Another day of convening with fellow Dark Jedi marketers, and discussing how to work well with the bounty hunters in sales. You Light Side engineers are already bored, right? Just remember the basic premise of this blog–namely, engineering and marketing are not as different as you’d think. Both involve very similar problem solving skills, even if the weapons are a bit different.
Amusingly enough, Tony Jaros of SiriusDecisions opened up his discussion of “pipeline acceleration” by calling us all scientists and then showing a slide littered with calculus equations demonstrating the physics of acceleration. My engineering brain started rattling the bars on its cage. ”Hey! HEY! I recognize those! Are we really going to talk about mv² and second derivatives? Can I make a Force pun?” The next few slides on demand waterfalls sent it grumbling back to the corner of my brain. Too bad, really; today definitely involved yet more problem solving and application of scientific principles.
Measure, measure, measure. Bad marketing often relies on guts and instinct. Good marketing involves gathering data and testing. Many of the sessions provided great frameworks for understanding how to classify and take action on the problems that face marketers. For example, the nebulous concept of inbound marketing, and the squishy what’s-the-point topic of social media. There ARE ways to measure these things beyond your own activity.

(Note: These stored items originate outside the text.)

(** * TinMan: the heartbeat pipeline (tinman/heartbeat.py, tinman/logger.py)

    A shallow embedding of [HeartbeatLogger] and [HeartbeatRunner] and of
    the parts of the Python runtime they call, followed by the properties
    of the pipeline.

    Conventions of the embedding.
    - A Python [str] is the list of its code points ([str := list N]).
    - A regular file is the text that Python's text-mode I/O reads from it
      and writes to it; encoding and newline translation are not modelled.
      The file system is a finite map from absolute paths (lists of
      components) to nodes; operations fail for structural reasons only
      (missing parent, a directory where a file is expected, ...).
      Paths have no [..] components and there are no symbolic links.
    - Everything the process cannot decide by itself is read from an
      environment record [Env]: the clock, the executable search path,
      the outcome of the subprocess, the outcome of the HTTP request,
      whether the console takes what is printed, and the limits of the
      interpreter that [json.loads] runs into.
      The subprocess and the HTTP endpoint leave the file system alone.
    - [time.time()] readings are exact numbers of microseconds; a float
      produced by [round(_, 2)] is the number of hundredths it denotes.
    - Exceptions are instances of [Exception] subclasses; interrupts
      (KeyboardInterrupt, SystemExit) end the process and are not
      modelled.
    - Effectful code runs in the monad [M], a state monad over [World]
      with exceptions. *)

From Stdlib Require Import ZArith NArith Lia String Ascii DecimalString.
From stdpp Require Import base option list gmap.

#[local] Open Scope Z_scope.
#[local] Set Warnings "-register-all".

(** ** Python strings *)

Abbreviation str := (list N).

(** The code points of an ASCII literal. *)
Definition py (s : string) : str :=
  map N_of_ascii (list_ascii_of_string s).
Arguments py s%_string.

Definition LF : N := 10%N.
Definition CR : N := 13%N.

(** [str.isspace] on one code point (Unicode white space, as CPython's
    [_PyUnicode_IsWhitespace]). *)
Definition is_whitespace (c : N) : bool :=
  ((9 <=? c) && (c <=? 13) || (28 <=? c) && (c <=? 32)
   || (c =? 133) || (c =? 160) || (c =? 5760)
   || (8192 <=? c) && (c <=? 8202)
   || (c =? 8232) || (c =? 8233) || (c =? 8239) || (c =? 8287)
   || (c =? 12288))%N.

(** Line boundaries of [str.splitlines] ([Py_UNICODE_ISLINEBREAK]). *)
Definition is_linebreak (c : N) : bool :=
  ((10 <=? c) && (c <=? 13) || (28 <=? c) && (c <=? 30)
   || (c =? 133) || (c =? 8232) || (c =? 8233))%N.

Fixpoint lstrip (s : str) : str :=
  match s with
  | c :: s' => if is_whitespace c then lstrip s' else s
  | [] => []
  end.

Definition rstrip (s : str) : str := rev (lstrip (rev s)).

(** [s.strip()] *)
Definition strip (s : str) : str := lstrip (rstrip s).

Fixpoint startswith (p s : str) : bool :=
  match p, s with
  | [], _ => true
  | a :: p', b :: s' => (a =? b)%N && startswith p' s'
  | _ :: _, [] => false
  end.

(** [needle in hay] *)
Fixpoint contains (needle hay : str) : bool :=
  startswith needle hay ||
  match hay with
  | [] => false
  | _ :: hay' => contains needle hay'
  end.

(** Truthiness of a string: [if s:]. *)
Definition truthy (s : str) : bool :=
  match s with [] => false | _ => true end.

(** [sep.join(l)] *)
Fixpoint join (sep : str) (l : list str) : str :=
  match l with
  | [] => []
  | [x] => x
  | x :: l' => x ++ sep ++ join sep l'
  end.

(** [s.splitlines(keepends)] *)
Fixpoint splitlines (keepends : bool) (s : str) : list str :=
  match s with
  | [] => []
  | c :: s' =>
    if is_linebreak c then
      match s' with
      | c' :: s'' =>
        if ((c =? CR) && (c' =? LF))%N
        then (if keepends then [c; c'] else []) :: splitlines keepends s''
        else (if keepends then [c] else []) :: splitlines keepends s'
      | [] => [if keepends then [c] else []]
      end
    else
      match splitlines keepends s' with
      | [] => [[c]]
      | l :: ls => (c :: l) :: ls
      end
  end.

(** [l[start:]] for an arbitrary integer [start]: a negative start counts
    from the end and is clipped at the first element. *)
Definition slice_from {A} (start : Z) (l : list A) : list A :=
  let len := Z.of_nat (length l) in
  let i := if start <? 0 then Z.max 0 (start + len) else start in
  drop (Z.to_nat i) l.

(** ** Numbers *)

(** The numbers a result carries in [duration_seconds]: the integer [0]
    it is created with, or the float [round(_, 2)] returns, given by its
    number of hundredths. *)
Inductive pynum :=
| PyInt (z : Z)
| PyFloat2 (hundredths : Z).

(** [x == 0] *)
Definition num_is_zero (x : pynum) : bool :=
  match x with
  | PyInt z => z =? 0
  | PyFloat2 h => h =? 0
  end.

Definition repr_nat (n : N) : str := py (NilZero.string_of_uint (N.to_uint n)).

(** [repr] of an int. *)
Definition repr_int (z : Z) : str :=
  (if z <? 0 then py "-" else []) ++ repr_nat (Z.abs_N z).
Lemma all_in_weaken (cls cls' : char -> bool) s :
  (forall a, cls a = true -> cls' a = true) ->
  all_in cls s = true -> all_in cls' s = true.
Proof.
  intros Hcls. unfold all_in. induction s as [|c s IH]; cbn; [reflexivity|].
  intros H. apply andb_true_iff in H as [Hc Hs].
  now rewrite (Hcls _ Hc), IH.
Qed.

(** A pattern that starts with literals, one of them [c], matches nowhere
    in a text without [c]. *)
Lemma lits_need c p rest :
  In c p ->
  forall s, lacks c s -> match_here false (lits p ++ rest)%list s = None.
Proof.
  unfold lacks, all_in, lits.
  induction p as [|a p IH]; cbn [map app In];
    intros Hin s Hs; [contradiction|].
  destruct s as [|x s]; [reflexivity|].
  cbn [forallb] in Hs.
  apply andb_true_iff in Hs as [Hx Hs].
  cbn [match_here take1 chr_eq].
  destruct (N.eqb a x) eqn:Hax; [|reflexivity].
  apply N.eqb_eq in Hax. subst x.
  destruct Hin as [-> | Hin].
  - unfold char_eqb in Hx. now rewrite N.eqb_refl in Hx.
  - now rewrite (IH Hin s Hs).
Qed.

Lemma search_lits_need c p rest :
  In c p ->
  forall s, lacks c s -> search false (lits p ++ rest)%list s = None.
Proof.
  intros Hin s Hs. unfold search.
  enough (H : search_from false (lits p ++ rest)%list s = None) by now rewrite H.
  induction s as [|x s IH]; cbn [search_from];
    rewrite (lits_need c p rest Hin _ Hs); [reflexivity|].
  apply IH. unfold lacks, all_in in *.
  cbn [forallb] in Hs.
  now apply andb_true_iff in Hs as [_ Hs].
Qed.

(** A greedy run that stops where the rest of the pattern matches. *)
Lemma greedy_run_then cls k run rest y :
  all_in cls run = true -> stops_at cls rest -> k rest = Some y ->
  greedy cls k (run ++ rest) = Some (pushes run y).
Proof.
  intros Hall Hstop Hk. induction run as [|c run IH].
  - cbn [app pushes]. destruct rest as [|a r]; cbn [greedy];
      [exact Hk|].
    cbn in Hstop. now rewrite Hstop.
  - unfold all_in in Hall. cbn [forallb] in Hall.
    apply andb_true_iff in Hall as [Hc Hall].
    cbn [app greedy pushes]. rewrite Hc, (IH Hall). reflexivity.
Qed.

(** The characters of the alphabet are ASCII characters. *)
Lemma b64_char_ascii a : b64_char a = true -> (a < 128)%N.
Proof.
  unfold b64_char, is_upper, is_lower, is_digit, in_range, one_of, char_eqb.
  cbn [existsb]. intros H.
  repeat match type of H with
         | (_ || _)%bool = true => apply orb_prop in H as [H|H]
         end;
    try (apply andb_prop in H as [_ H]; apply N.leb_le in H; lia);
    try (apply N.eqb_eq in H; subst a; reflexivity);
    discriminate H.
Qed.

Lemma alphabet_apart :
  forallb (fun a => implb (b64_char a)
                      (negb (colon_or_space a)
                       && negb (char_eqb "(" a))) (below 128) = true.
Proof. vm_compute. reflexivity. Qed.

Lemma b64_char_apart a :
  b64_char a = true ->
  colon_or_space a = false /\ negb (char_eqb "(" a) = true.
Proof.
  intros H. pose proof alphabet_apart as Hall.
  rewrite forallb_forall in Hall.
  specialize (Hall a (in_below 128 a (b64_char_ascii a H))).
  cbv beta in Hall. rewrite H in Hall. cbn [implb] in Hall.
  apply andb_prop in Hall as [Hsep Hparen].
  now apply negb_true_iff in Hsep.
Qed.

Lemma b64_char_no_separator a :
  b64_char a = true -> colon_or_space a = false.
Proof. intros H. now destruct (b64_char_apart a H). Qed.

Lemma b64_char_no_paren a :
  b64_char a = true -> negb (char_eqb "(" a) = true.
Proof. intros H. now destruct (b64_char_apart a H). Qed.

Lemma separator_no_paren a :
  colon_or_space a = true -> negb (char_eqb "(" a) = true.
Proof.
  unfold char_eqb. intros H.
  destruct (N.eqb_spec "("%ch a) as [<-|_]; [discriminate H|reflexivity].
Qed.

Lemma b64encode_not_empty b : b <> EmptyString -> b64encode b <> [].
Proof.
  destruct b as [|b0 [|b1 [|b2 rest]]]; cbn [b64encode];
    intros H; [congruence| | |]; discriminate.
Qed.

Marketing Operations is our QA. Any true development shop has a QA role. Only the smallest shops would require engineers to do their own QA, and that path is Fraught With Peril™. Many people on Day One and Day Two talked about Marketing Operations. Huh? Whazzat? Turns out it’s similar to the QA role for marketing. How is demand gen performing? Are our automated measurements working correctly? Right now, most organizations (including ours) have the demand gen teams “QA-ing their own code” by spending cycles to report on their performance. It’s the fox watching the hen house. Not to mention a dedicated marketing ops team can make sure the right infrastructure is in place to get these metrics, and can spend the cycles analyzing trends and giving guidance back to the demand gen team.
A bazillion ideas… from vendors? I have a new addition to the cast of characters. Call them Jawas. Every trade show has them–the annoying vendors trying to push half-functioning merchandise on you. Heralded by signage and tchotchkes, they represent a necessary evil since their sponsorship dollars make these events happen. Except… at this event, every vendor I talked to had something interesting to talk about. I walked away with ideas for tools, process changes, data discovery, and automation capabilities that I had never even thought of. You don’t know what you need until you see it. And most of it we don’t have, but could afford, and makes a tangible improvement to our marketing.
Improving our ability to influence. When it comes down to it, most of marketing is about learning how to influence others. We talked about the Buy Cycle so much I thought I was at the Tour de France. (Get it? Buy Cycle… bicycle… oh never mind.) Right now it’s too easy to just throw our marketing resources at whatever problem sales mentions, without any thought to whether we’re trying to move people through the early education stages, or the later selection stages.
Laying down the gauntlet. Finally, we learned more than one way to say, “I have altered the deal… pray I do not alter it further” when it comes to working with the sales team. The Dark Side needs to get the Bounty Hunters to agree on what’s agreed: we will pay this, you will give us that. Service Level Agreements. Formal alignment programs. Joint operations reviews. That way we don’t produce a bunch of low quality leads that sales is not interested in and has no bandwidth to follow up on. Which, you know, happens way too often.
More than a few people have mentioned to me that their brains are full too. There’s quite a lot to digest!